The sister duo Christina and Michelle Naughton will be featured in the concert in November, playing Mozart’s Two-Piano Concerto. The orchestra will add Debussy’s suite Le Printemps and Shostakovich’s mighty Symphony No. 5.
On Dec. 2-4, soprano soloist Sylvia McNair will brighten the annual Christmas program.
And kicking off next year’s offerings, the featured work in February’s concert will be Tchaikovsky’s Sixth Symphony, the Pathétique, with Stephen Hough playing the unfairly neglected Piano Concerto No. 5 (the “Egyptian”) of Camille Saint-Saëns, with Samuel Barber’s powerful Second Essay for Orchestra as opener.
At the March concert, Carl St. Clair will return as the one guest conductor of the season, with the popular Norwegian trumpet virtuosa Tine Thing Helseth playing Hummel’s concerto, flanked by Beethoven’s Egmont Overture and the Alpine Symphony, one of Richard Strauss’ most sumptuous works.
In April, MSO tackles Schumann’s brilliant Manfred Overture and the Polish modernist Witold Lutosławski’s Concerto for Orchestra, and soloist Philippe Bianconi will play Rachmaninoff’s challenging Piano Concerto No. 3.

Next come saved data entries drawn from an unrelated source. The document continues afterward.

(* ===== verification/TpcMaster.v ===== *)
(** * TpcMaster: the master's list of slaves ([kvstore/src/server/tpcmaster.c])

    The master keeps its slaves in a doubly linked list of heap nodes with null
    ends.  The file translates registration, the choice of the primary slave of a
    key and the successor of a slave, and the dispatch of requests; the handlers the
    source leaves unimplemented answer so here. *)

From S2P Require Import Prelude Links Utlist KvWorld KvCacheSet KvCache KvServer.

(** [tpcslave_t], without the link members. *)
Record tpcslave := TPCSlave { sl_id : Z; sl_host : string; sl_port : Z }.

Abbreviation sheap := (gmap Z (dl_node tpcslave)).

(** [tpcmaster_t] with the heap of its slaves. *)
Record tpcmaster := TPCMaster {
  slave_capacity : Z;
  slave_count : Z;
  redundancy : Z;
  slaves_head : Z;
  tm_slaves : sheap;
  tm_cache : kvcache
}.

Abbreviation TM := (tpcmaster * world)%type.

Definition tpcmaster_init (capacity redund num_sets elem_per_set : Z) : M world (Z * option tpcmaster) :=
  ret ← kvcache_init num_sets elem_per_set;
  if bool_decide (ret.1 < 0) then mret (ret.1, None) else
  mret (0, Some (TPCMaster capacity 0 (if bool_decide (redund > capacity) then capacity else redund)
                   NULL ∅ (default (KVCache [] 0 0) ret.2))).

(** Runs a pointer operation on the slaves. *)
Definition on_slaves {A} (m : M sheap A) : M TM A := λ s,
  match m (tm_slaves s.1) with
  | Ret (a, h) =>
    Ret (a, (TPCMaster (slave_capacity s.1) (slave_count s.1) (redundancy s.1) (slaves_head s.1) h
               (tm_cache s.1), s.2))
  | Crash => Crash
  | NoFuel => NoFuel
  end.

Definition on_w {A} (m : M world A) : M TM A := λ s,
  match m s.2 with
  | Ret (a, w) => Ret (a, (s.1, w))
  | Crash => Crash
  | NoFuel => NoFuel
  end.

Definition set_head (p : Z) : M TM unit :=
  modify (λ s, (TPCMaster (slave_capacity s.1) (slave_count s.1) (redundancy s.1) p (tm_slaves s.1)
                  (tm_cache s.1), s.2)).

Definition slave_id (p : Z) : M sheap Z := gets_opt (λ h, sl_id <$> dat h p).

(** ** [atoi] *)

Definition digit (c : ascii) : option Z :=
  let n := Z.of_N (N_of_ascii c) in
  if bool_decide (48 ≤ n ≤ 57) then Some (n - 48) else None.

Fixpoint digits_value (acc : Z) (s : string) : Z :=
  match s with
  | EmptyString => acc
  | String c s => match digit c with Some d => digits_value (acc * 10 + d) s | None => acc end
  end.

Definition is_space (c : ascii) : bool :=
  let n := N_of_ascii c in bool_decide (n = 32 ∨ 9 ≤ n ≤ 13)%N.

Fixpoint skip_space (s : string) : string :=
  match s with
  | String c t => if is_space c then skip_space t else s
  | EmptyString => s
  end.

(** [(int) strtol (s, NULL, 10)], which saturates at the bounds of [long]. *)
Definition atoi (s : string) : Z :=
  let v := match skip_space s with
           | String "-" t => - digits_value 0 t
           | String "+" t => digits_value 0 t
           | t => digits_value 0 t
           end in
  s32 (Z.max (- 2 ^ 63) (Z.min v (2 ^ 63 - 1))).

(** ** Registration *)

(** The [while] loop: the node after which to insert, and whether the
    identifier was met. *)
Fixpoint register_loop (fuel : nat) (idhash current : Z) (already_exists : bool) : M sheap (Z * bool) :=
  match fuel with
  | O => nofuel
  | S fuel =>
    n ← get_next current;
    if bool_decide (n = NULL) then mret (current, already_exists) else
    id ← slave_id current;
    if bool_decide (id < idhash) then
      id' ← slave_id n;
      register_loop fuel idhash n (already_exists || bool_decide (id' = idhash))
    else mret (current, already_exists)
  end.

(** Inserting [newslave] after [current]. *)
Definition insert_after (current newslave : Z) : M sheap unit :=
  n ← get_next current;
  (if bool_decide (n ≠ NULL) then
     set_next newslave n;;
     nn ← get_next newslave;
     set_prev nn newslave
   else mret tt);;
  set_next current newslave;;
  set_prev newslave current.

(** The critical section: true when the slave list has (or already had) the slave. *)
Definition register_slave (idhash : Z) (host : string) (port : Z) : M TM bool :=
  s ← get;
  let master := s.1 in
  if bool_decide (slave_count master < slave_capacity master) then
    newslave ← on_w malloc;
    if bool_decide (newslave = NULL) then crash else
    on_slaves (modify (λ h, <[newslave := DlNode NULL NULL (TPCSlave idhash host port)]> h));;
    already_exists ←
      (if bool_decide (slaves_head master ≠ NULL) then
         hid ← on_slaves (slave_id (slaves_head master));
         if bool_decide (idhash < hid) then
           on_slaves (set_next newslave (slaves_head master));;
           on_slaves (set_prev (slaves_head master) newslave);;
           set_head newslave;;
           mret false
         else
           fuel ← gets (λ s, S (size (tm_slaves s.1)));
           r ← on_slaves (register_loop fuel idhash (slaves_head master) (bool_decide (hid = idhash)));
           (if negb r.2 then on_slaves (insert_after r.1 newslave) else mret tt);;
           mret r.2
       else
         set_head newslave;;
         mret false);
    (if negb already_exists then
       modify (λ s, (TPCMaster (slave_capacity s.1) (u32 (slave_count s.1 + 1)) (redundancy s.1)
                       (slaves_head s.1) (tm_slaves s.1) (tm_cache s.1), s.2))
     else mret tt);;
    mret true
  else mret false.

Definition tpcmaster_register (reqmsg respmsg : kvmessage) : M TM kvmessage :=
  match km_key reqmsg, km_value reqmsg with
  | Some host, Some value =>
    h ← on_w malloc;
    if bool_decide (h = NULL) then crash else
    idstring ← on_w malloc;
    if bool_decide (idstring = NULL) then crash else
    ok ← register_slave (hash_64_bit (value +:+ ":" +:+ host)) host (u32 (atoi value));
    mret (if (ok : bool) then KVMessage RESP None None (Some MSG_SUCCESS)
          else KVMessage (km_type respmsg) (km_key respmsg) (km_value respmsg) (Some ERRMSG_GENERIC_ERROR))
  | _, _ => crash
  end.

(** ** Choosing slaves *)

Fixpoint primary_loop (fuel : nat) (keyhash current : Z) : M sheap Z :=
  match fuel with
  | O => nofuel
  | S fuel =>
    n ← get_next current;
    if bool_decide (n = NULL) then mret current else
    id ← slave_id current;
    if bool_decide (id ≤ keyhash) then primary_loop fuel keyhash n else mret current
  end.

Definition tpcmaster_get_primary (key : string) : M TM Z :=
  let keyhash := hash_64_bit key in
  s ← get;
  let head := slaves_head s.1 in
  current ← on_slaves (primary_loop (S (size (tm_slaves s.1))) keyhash head);
  n ← on_slaves (get_next current);
  if bool_decide (n ≠ NULL) then mret current else
  id ← on_slaves (slave_id current);
  mret (if bool_decide (id ≤ keyhash) then head else current).

Definition tpcmaster_get_successor (predecessor : Z) : M TM Z :=
  n ← on_slaves (get_next predecessor);
  if bool_decide (n ≠ NULL) then mret n else gets (λ s, slaves_head s.1).

(** ** Requests *)

Definition with_message (m : string) (r : kvmessage) : kvmessage :=
  KVMessage (km_type r) (km_key r) (km_value r) (Some m).

Definition tpcmaster_handle_get (reqmsg respmsg : kvmessage) : M TM kvmessage :=
  mret (with_message ERRMSG_NOT_IMPLEMENTED respmsg).
Definition tpcmaster_handle_tpc (reqmsg respmsg : kvmessage) : M TM kvmessage :=
  mret (with_message ERRMSG_NOT_IMPLEMENTED respmsg).
Definition tpcmaster_info (reqmsg respmsg : kvmessage) : M TM kvmessage :=
  mret (with_message ERRMSG_NOT_IMPLEMENTED respmsg).

(** A string written with its terminating null to a block of [n] characters. *)
Definition in_buffer {S} (n : Z) (s : string) : M S string := if bool_decide (strlen s < n) then mret s else crash.

(** [reqmsg] is what [kvmessage_parse] returned; a null one is dereferenced before
    it is tested.  The block for the key is one character short. *)
Definition tpcmaster_handle (reqmsg : option kvmessage) : M TM kvmessage :=
  match reqmsg with
  | None => crash
  | Some req =>
    k ← (match km_key req with
         | None => mret None
         | Some key => p ← on_w malloc;
                       if bool_decide (p = NULL) then crash else
                       copy ← in_buffer (strlen key) key;
                       mret (Some copy)
         end);
    let respmsg := KVMessage RESP k None None in
    if bool_decide (km_type req = INFO) then tpcmaster_info req respmsg
    else if bool_decide (km_key req = None) then mret (with_message ERRMSG_INVALID_REQUEST respmsg)
    else if bool_decide (km_type req = REGISTER) then tpcmaster_register req respmsg
    else if bool_decide (km_type req = GETREQ) then tpcmaster_handle_get req respmsg
    else tpcmaster_handle_tpc req respmsg
  end.

Definition tpcmaster_clear_cache : M TM unit := λ s,
  match kvcache_clear (tm_cache s.1, s.2) with
  | Ret (a, (c, w)) =>
    Ret (a, (TPCMaster (slave_capacity s.1) (slave_count s.1) (redundancy s.1) (slaves_head s.1)
               (tm_slaves s.1) c, w))
  | Crash => Crash
  | NoFuel => NoFuel
  end.
(* ===== verification/KvRegister.v ===== *)
(** * KvRegister: a slave registers with the master

    [kvserver_register_master] and [kvserver_get_info_message] of
    [kvstore/src/server/kvserver.c], and the dialogue of a slave and the master over the
    wire format.  A connection is the bytes still to be read and the bytes written. *)

From S2P Require Import Prelude Links Utlist KvWorld KvCacheSet KvCache KvStore TpcLog KvServer KvMessage TpcMaster TpcMasterFacts.

Record conn := Conn { c_in : list ascii; c_out : list ascii }.

Abbreviation SC := (SV * conn)%type.

Definition on_server_world {A} (m : M world A) : M SC A := λ s,
  match m s.1.2 with
  | Ret (a, w) => Ret (a, ((s.1.1, w), s.2))
  | Crash => Crash
  | NoFuel => NoFuel
  end.

Definition on_input {A} (m : M (list ascii) A) : M SC A := λ s,
  match m (c_in s.2) with
  | Ret (a, b) => Ret (a, (s.1, Conn b (c_out s.2)))
  | Crash => Crash
  | NoFuel => NoFuel
  end.

Definition write_conn (b : list ascii) : M SC unit := modify (λ s, (s.1, Conn (c_in s.2) (c_out s.2 ++ b))).

(** [%d]. *)
Definition fmt_d (z : Z) : string := if bool_decide (z < 0) then "-" +:+ fmt_u (- z) else fmt_u z.

(** [calloc] of [n] characters and [strcpy] into the block. *)
Definition copy_string (n : Z) (s : string) : M SC string :=
  p ← on_server_world malloc;
  if bool_decide (p = NULL) then crash else in_buffer n s.

Section register.
Context `{!JsonC}.

Definition kvserver_register_master (beyond : list ascii) : M SC Z :=
  server ← gets (λ s, s.1.1);
  key ← copy_string (strlen (sv_hostname server) + 1) (sv_hostname server);
  portstr ← in_buffer 15 (fmt_d (sv_port server));
  value ← copy_string (strlen portstr + 1) portstr;
  write_conn (kvmessage_send (RawMsg (msgtype_code REGISTER) (Some key) (Some value) None));;
  respmsg ← on_input (kvmessage_parse beyond);
  match respmsg with
  | None => mret 0
  | Some r => match rm_message r with
              | None => crash
              | Some m => mret (if bool_decide (m ≠ MSG_SUCCESS) then -1 else 0)
              end
  end.
End register.

(** [now] is the text of the current time.  The block for the text is one character short. *)
Definition kvserver_get_info_message (now : string) : M SC string :=
  server ← gets (λ s, s.1.1);
  info ← in_buffer 1024 now;
  buf ← in_buffer 256 ("{" +:+ sv_hostname server +:+ ", " +:+ fmt_d (sv_port server) +:+ "}");
  info ← in_buffer 1024 (info +:+ buf);
  copy_string (strlen info) info.

(** ** Numbers in text *)

Lemma digit_pretty d : (d < 10)%N → digit (pretty_N_char d) = Some (Z.of_N d).
Proof. intros Hd. assert (d = 0 ∨ d = 1 ∨ d = 2 ∨ d = 3 ∨ d = 4 ∨ d = 5 ∨ d = 6 ∨ d = 7 ∨ d = 8 ∨ d = 9)%N as H by lia. by destruct_or! H; subst d. Qed.

Lemma digits_value_pretty x s : digits_value 0 (pretty_N_go x s) = digits_value (Z.of_N x) s.
Proof.
  revert s. induction (N.lt_wf_0 x) as [x _ IH]; intros s. destruct (decide (x = 0%N)) as [->|Hx]; [done|].
  rewrite pretty_N_go_step by lia. rewrite IH by (apply N.div_lt; lia). cbn [digits_value].
  rewrite digit_pretty by (apply N.mod_lt; lia). f_equal. pose proof (N.div_mod x 10 ltac:(lia)). lia.
Qed.

Lemma digits_value_fmt z : 0 ≤ z → digits_value 0 (fmt_u z) = z.
Proof.
  intros Hz. unfold fmt_u, pretty, pretty_N. case_decide as E; [|rewrite digits_value_pretty; cbn [digits_value]; lia].
  assert (z = 0) as -> by lia. done.
Qed.

Lemma fmt_u_head z : 0 ≤ z → ∃ c t, fmt_u z = String c t ∧ (48 ≤ N_of_ascii c ≤ 57)%N.
Proof.
  intros Hz. pose proof (fmt_u_digits z) as Hd. pose proof (digits_value_fmt z Hz) as Hv. destruct (fmt_u z) as [|c t] eqn:E.
  - cbn in Hv. subst z. discriminate E.
  - exists c, t. split; [done|]. cbn [all_digits] in Hd. apply andb_true_iff in Hd as [[?%N.leb_le ?%N.leb_le]%andb_true_iff _]. done.
Qed.

(** [atoi] reads what [%d] wrote. *)
Lemma atoi_fmt_d z : is_s32 z → atoi (fmt_d z) = z.
Proof.
  unfold is_s32. intros Hz. unfold fmt_d, atoi. case_bool_decide as Hn.
  - change (skip_space ("-" +:+ fmt_u (- z))) with ("-" +:+ fmt_u (- z)). cbv [String.append]. cbn iota beta.
    rewrite digits_value_fmt, Z.opp_involutive by lia. rewrite Z.min_l, Z.max_r, swrap_id by lia. done.
  - destruct (fmt_u_head z ltac:(lia)) as (c & t & E & Hc). pose proof (digits_value_fmt z ltac:(lia)) as Hv. rewrite E in *.
    assert (is_space c = false) as Hsp.
    { unfold is_space. cbn zeta. apply bool_decide_eq_false_2. intros [H|H]; lia. }
    cbn [skip_space]. rewrite Hsp.
    assert (c ≠ "-"%char ∧ c ≠ "+"%char) as [Hm Hp] by
      (split; intros ->; [change (N_of_ascii "-") with 45%N in Hc|change (N_of_ascii "+") with 43%N in Hc]; lia).
    replace (match String c t with String "-" t => - digits_value 0 t | String "+" t => digits_value 0 t | t => digits_value 0 t end) with z.
    + rewrite Z.min_l, Z.max_r, swrap_id by lia. done.
    + rewrite <- Hv. by destruct c as [[] [] [] [] [] [] [] []].
Qed.

Lemma all_digits_cstring s : all_digits s = true → cstring s.
Proof.
  unfold cstring. induction s as [|c s IH]; [done|]. cbn [all_digits no_nul]. intros [[H _]%andb_true_iff Hs]%andb_true_iff.
  rewrite IH, andb_true_r by done. apply N.leb_le in H.
  apply bool_decide_eq_true_2. intros ->. by vm_compute in H.
Qed.

Lemma fmt_d_cstring z : cstring (fmt_d z).
Proof.
  unfold fmt_d. pose proof (all_digits_cstring _ (fmt_u_digits z)). pose proof (all_digits_cstring _ (fmt_u_digits (- z))) as Hn.
  case_bool_decide; [|done]. exact Hn.
Qed.

Lemma fmt_d_length z : is_s32 z → strlen (fmt_d z) < 15.
Proof.
  unfold is_s32. intros Hz. assert (∀ x, 0 ≤ x ≤ 2 ^ 31 → strlen (fmt_u x) ≤ 10) as Hl.
  { intros x Hx. unfold fmt_u, pretty, pretty_N, strlen. case_decide; [by vm_compute|].
    assert (Z.to_N x < 10 ^ N.of_nat 10)%N as Hlt by (apply N2Z.inj_lt; rewrite Z2N.id by lia; change (Z.of_N (10 ^ N.of_nat 10)) with (10 ^ 10); lia).
    pose proof (pretty_N_go_length 10 (Z.to_N x) "" Hlt) as H1. change (String.length "" + 10)%nat with 10%nat in H1. lia. }
  unfold fmt_d. case_bool_decide; [|pose proof (Hl z ltac:(lia)); lia].
  pose proof (Hl (- z) ltac:(lia)) as H1. unfold strlen in *. change (String.length ("-" +:+ fmt_u (- z))) with (S (String.length (fmt_u (- z)))). lia.
Qed.

(** ** The two sides *)

Section dialogue.
Context `{!JsonC} `{!JsonLaws _}.

(** The text of a message fits the length field. *)
Definition sendable (m : rawmsg) : Prop := strlen (json_object_to_json_string (message_json m)) < 2 ^ 31.

Definition request (server : kvserver) : kvmessage := KVMessage REGISTER (Some (sv_hostname server)) (Some (fmt_d (sv_port server))) None.

Lemma copy_string_run s server w c : mem_ok w → 0 < w_brk w → ∃ w', copy_string (strlen s + 1) s ((server, w), c) = Ret (s, ((server, w'), c)) ∧ mem_ok w' ∧ 0 < w_brk w'.
Proof.
  intros Hm Hb. destruct (malloc_run w Hm) as (w' & E & Hs & Hb'). exists w'. split; [|split; [apply Hs|lia]]. unfold copy_string.
  rewrite (bind_Ret _ _ _ (w_brk w) ((server, w'), c)) by (unfold on_server_world; cbn; by rewrite E).
  rewrite bool_decide_eq_false_2 by (unfold NULL; lia). unfold in_buffer. by rewrite bool_decide_eq_true_2 by lia.
Qed.

(** A block of the length of the string has no room for it. *)
Lemma in_buffer_short {S} s (st : S) : in_buffer (strlen s) s st = Crash.
Proof. unfold in_buffer. by rewrite bool_decide_eq_false_2 by lia. Qed.

Lemma malloc_returns w : ∃ p w', malloc w = Ret (p, w').
Proof. unfold malloc. destruct (w_mallocs w) as [|[] ?]; by eexists _, _. Qed.

Lemma handle_key_crashes req key m w : km_key req = Some key → tpcmaster_handle (Some req) (m, w) = Crash.
Proof.
  intros Hk. unfold tpcmaster_handle. rewrite Hk. unfold mbind, M_bind, on_w. cbn [snd].
  destruct (malloc_returns w) as (p & w' & ->). case_bool_decide; [done|]. by rewrite in_buffer_short.
Qed.

(** No text fits the block of the info message. *)
Lemma info_message_crashes now s : kvserver_get_info_message now s = Crash.
Proof.
  assert (∀ n t (k : string → M SC string), (∀ u, k u s = Crash) → (in_buffer n t ≫= k) s = Crash) as Hin.
  { intros n t k Hk. unfold mbind, M_bind, in_buffer. case_bool_decide; [apply Hk|done]. }
  unfold kvserver_get_info_message, gets. rewrite (bind_Ret _ _ _ _ _ eq_refl). do 3 (apply Hin; intros ?).
  unfold copy_string, mbind, M_bind, on_server_world. destruct (malloc_returns s.1.2) as (p & w' & ->).
  case_bool_decide; [done|]. apply in_buffer_short.
Qed.

(** The slave sends the request and takes the answer it reads. *)
Lemma register_master_run server w beyond resp msg rest out :
  mem_ok w → 0 < w_brk w → is_s32 (sv_port server) → raw_ok (raw_of resp) → sendable (raw_of resp) → km_message resp = Some msg →
  ∃ w', kvserver_register_master beyond ((server, w), Conn (kvmessage_send (raw_of resp) ++ rest) out) =
    Ret (if bool_decide (msg = MSG_SUCCESS) then 0 else -1, ((server, w'), Conn rest (out ++ kvmessage_send (raw_of (request server))))).
Proof using JsonLaws0.
  intros Hm Hb Hp Hr Hs Hmsg. unfold kvserver_register_master, gets. rewrite (bind_Ret _ _ _ _ _ eq_refl). cbn [fst].
  destruct (copy_string_run (sv_hostname server) server w (Conn (kvmessage_send (raw_of resp) ++ rest) out) Hm Hb) as (w1 & E1 & Hm1 & Hb1). run_step E1.
  unfold in_buffer. rewrite bool_decide_eq_true_2 by (by apply fmt_d_length). rewrite ret_bind.
  destruct (copy_string_run (fmt_d (sv_port server)) server w1 (Conn (kvmessage_send (raw_of resp) ++ rest) out) Hm1 Hb1) as (w2 & E2 & _ & _). run_step E2.
  unfold write_conn, modify. rewrite (bind_Ret _ _ _ _ _ eq_refl). cbn [fst snd c_in c_out]. exists w2.
  rewrite (bind_Ret _ _ _ (Some (raw_of resp)) ((server, w2), Conn rest (out ++ kvmessage_send (raw_of (request server))))) by
    (unfold on_input; cbn [fst snd c_in c_out]; by rewrite parse_send).
  cbn [rm_message raw_of]. rewrite Hmsg. unfold mret, M_ret. do 2 f_equal. destruct (decide (msg = MSG_SUCCESS)).
  - by rewrite (bool_decide_eq_true_2 (msg = _)), (bool_decide_eq_false_2 (msg ≠ _)) by tauto.
  - by rewrite (bool_decide_eq_false_2 (msg = _)), (bool_decide_eq_true_2 (msg ≠ _)) by done.
Qed.

(** The master's answer to a registration. *)
Definition answer (room : bool) (host : string) : kvmessage :=
  if room then KVMessage RESP None None (Some MSG_SUCCESS) else KVMessage RESP (Some host) None (Some ERRMSG_GENERIC_ERROR).

End dialogue.

(** C39: registration over the wire.  The master reads from the connection just the request
    the slave wrote.  With room for another slave, [tpcmaster_register] adds the slave with its
    host, its port and the identifier that is the hash of the two, or leaves the list alone
    when it met a slave with that identifier, as it always does in a sorted list that has one,
    and the slave's call returns 0; without room the list is unchanged and the call returns
    -1.  No allocation fails, and the messages fit their length field.  [tpcmaster_handle], which should make the call, does not get
    that far: it copies the key of the request to a block that is one character short. *)
Theorem register_dialogue (J : JsonC) (L : JsonLaws J) server ws beyond m w ss :
  mem_ok ws → 0 < w_brk ws → cstring (sv_hostname server) → is_s32 (sv_port server) → master_ok m (w_brk w) ss → mem_ok w →
  sendable (raw_of (request server)) → (∀ b, sendable (raw_of (answer b (sv_hostname server)))) →
  let room := bool_decide (Z.of_nat (length ss) < slave_capacity m) in
  let host := sv_hostname server in
  let new := TPCSlave (hash_64_bit (fmt_d (sv_port server) +:+ ":" +:+ host)) host (u32 (sv_port server)) in
  ∃ resp m' w' ws' ss',
    kvmessage_parse beyond (kvmessage_send (raw_of (request server))) = Ret (Some (raw_of (request server)), []) ∧
    tpcmaster_register (request server) (KVMessage RESP (Some host) None None) (m, w) = Ret (resp, (m', w')) ∧
    kvserver_register_master beyond ((server, ws), Conn (kvmessage_send (raw_of resp)) []) =
      Ret (if room then 0 else -1, ((server, ws'), Conn [] (kvmessage_send (raw_of (request server))))) ∧
    master_ok m' (w_brk w') ss' ∧
    (room = false → ss' = ss) ∧
    (room = true → ss' ≡ₚ new :: ss ∨ ss' = ss ∧ ∃ x, x ∈ ss ∧ sl_id x = sl_id new) ∧
    (StronglySorted by_id ss → (∃ x, x ∈ ss ∧ sl_id x = sl_id new) → ss' = ss) ∧
    tpcmaster_handle (Some (request server)) (m, w) = Crash.
Proof.
  intros Hms Hb Hh Hp Hok Hm Hreq Hans room host new.
  destruct (tpcmaster_register_run m w ss host (fmt_d (sv_port server)) (KVMessage RESP (Some host) None None) Hok Hm) as (m' & w' & E & Hok').
  fold room in E, Hok'. pose proof (fmt_d_cstring (sv_port server)) as Hc.
  assert (raw_ok (raw_of (answer room host))) as Hr by (destruct room; repeat split; cbn; try lia; intros s [= <-]; done).
  destruct (register_master_run server ws beyond (answer room host) (if room then MSG_SUCCESS else ERRMSG_GENERIC_ERROR) [] [] Hms Hb Hp Hr (Hans room))
    as (ws' & E'); [by destruct room|]. rewrite app_nil_r in E'.
  assert (new_slave host (fmt_d (sv_port server)) = new) as Hnew by (unfold new_slave; by rewrite atoi_fmt_d by done). rewrite Hnew in Hok'.
  exists (answer room host), m', w', ws', (if room then reg_list new ss else ss). split_and!.
  - rewrite <- (app_nil_r (kvmessage_send _)). apply parse_send; [|done]. repeat split; cbn; try lia; intros s [= <-]; done.
  - unfold request. fold host. rewrite E. by destruct room.
  - rewrite E'. by destruct room.
  - done.
  - by intros ->.
  - intros ->. apply reg_list_adds.
  - intros Hs (x & Hx & Hid). destruct room; [|done]. by apply (reg_list_present new ss x).
  - by apply (handle_key_crashes _ host).
Qed.

(** A slave of a master with room. *)
Definition slave_test : kvserver := KVServer (KVCache [] 1 2) (KVStore "d") None "localhost" 8888 4 false.

Lemma register_dialogue_witness :
  ∃ resp m' w' ws' ss', tpcmaster_register (request slave_test) (KVMessage RESP (Some "localhost") None None) (tm_test, w_tm) = Ret (resp, (m', w')) ∧
    kvserver_register_master [] ((slave_test, w_tm), Conn (kvmessage_send (raw_of resp)) []) =
      Ret (0, ((slave_test, ws'), Conn [] (kvmessage_send (raw_of (request slave_test))))) ∧
    master_ok m' (w_brk w') ss' ∧ TPCSlave (hash_64_bit "8888:localhost") "localhost" 8888 ∈ ss'.
Proof.
  destruct (register_dialogue mini_json mini_laws slave_test w_tm [] tm_test w_tm []) as (resp & m' & w' & ws' & ss' & _ & E1 & E2 & Hok & _ & Hadd & _);
    [reflexivity|reflexivity|reflexivity|split; [discriminate|reflexivity]|exact tm_test_ok|reflexivity|vm_compute; reflexivity|intros []; vm_compute; reflexivity|].
  exists resp, m', w', ws', ss'. split; [exact E1|split; [exact E2|split; [exact Hok|]]].
  destruct (Hadd eq_refl) as [->|[_ (x & Hx & _)]]; [left|by apply elem_of_nil in Hx].
Defined.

The season finale on May 5-7 will be devoted to Brahms’ eloquent Requiem, with soloists Devon Guthrie,
soprano, and baritone Timothy Jones. Nathan Laube will be the soloist in the British master Charles Villiers Stanford’s Concert Piece for Organ and Orchestra.
And as a bonus event (with ticketing separate from subscriptions) on Jan. 15, the orchestra will offer a special “Beyond the Score” presentation. The orchestra will perform Rimsky-Korsakoff’s Scheherazade in full. The concert will be preceded by a documentary about the music, featuring local American Players Theatre veterans James and Brenda DeVita.
DeMain, whose excellent leadership continues to grow the reputation of Madison’s symphony, says the upcoming season has something for everyone: “As you can see, I’m really pumped by our new season, the variety, the beauty and the talent that will simply dazzle each and every listener.”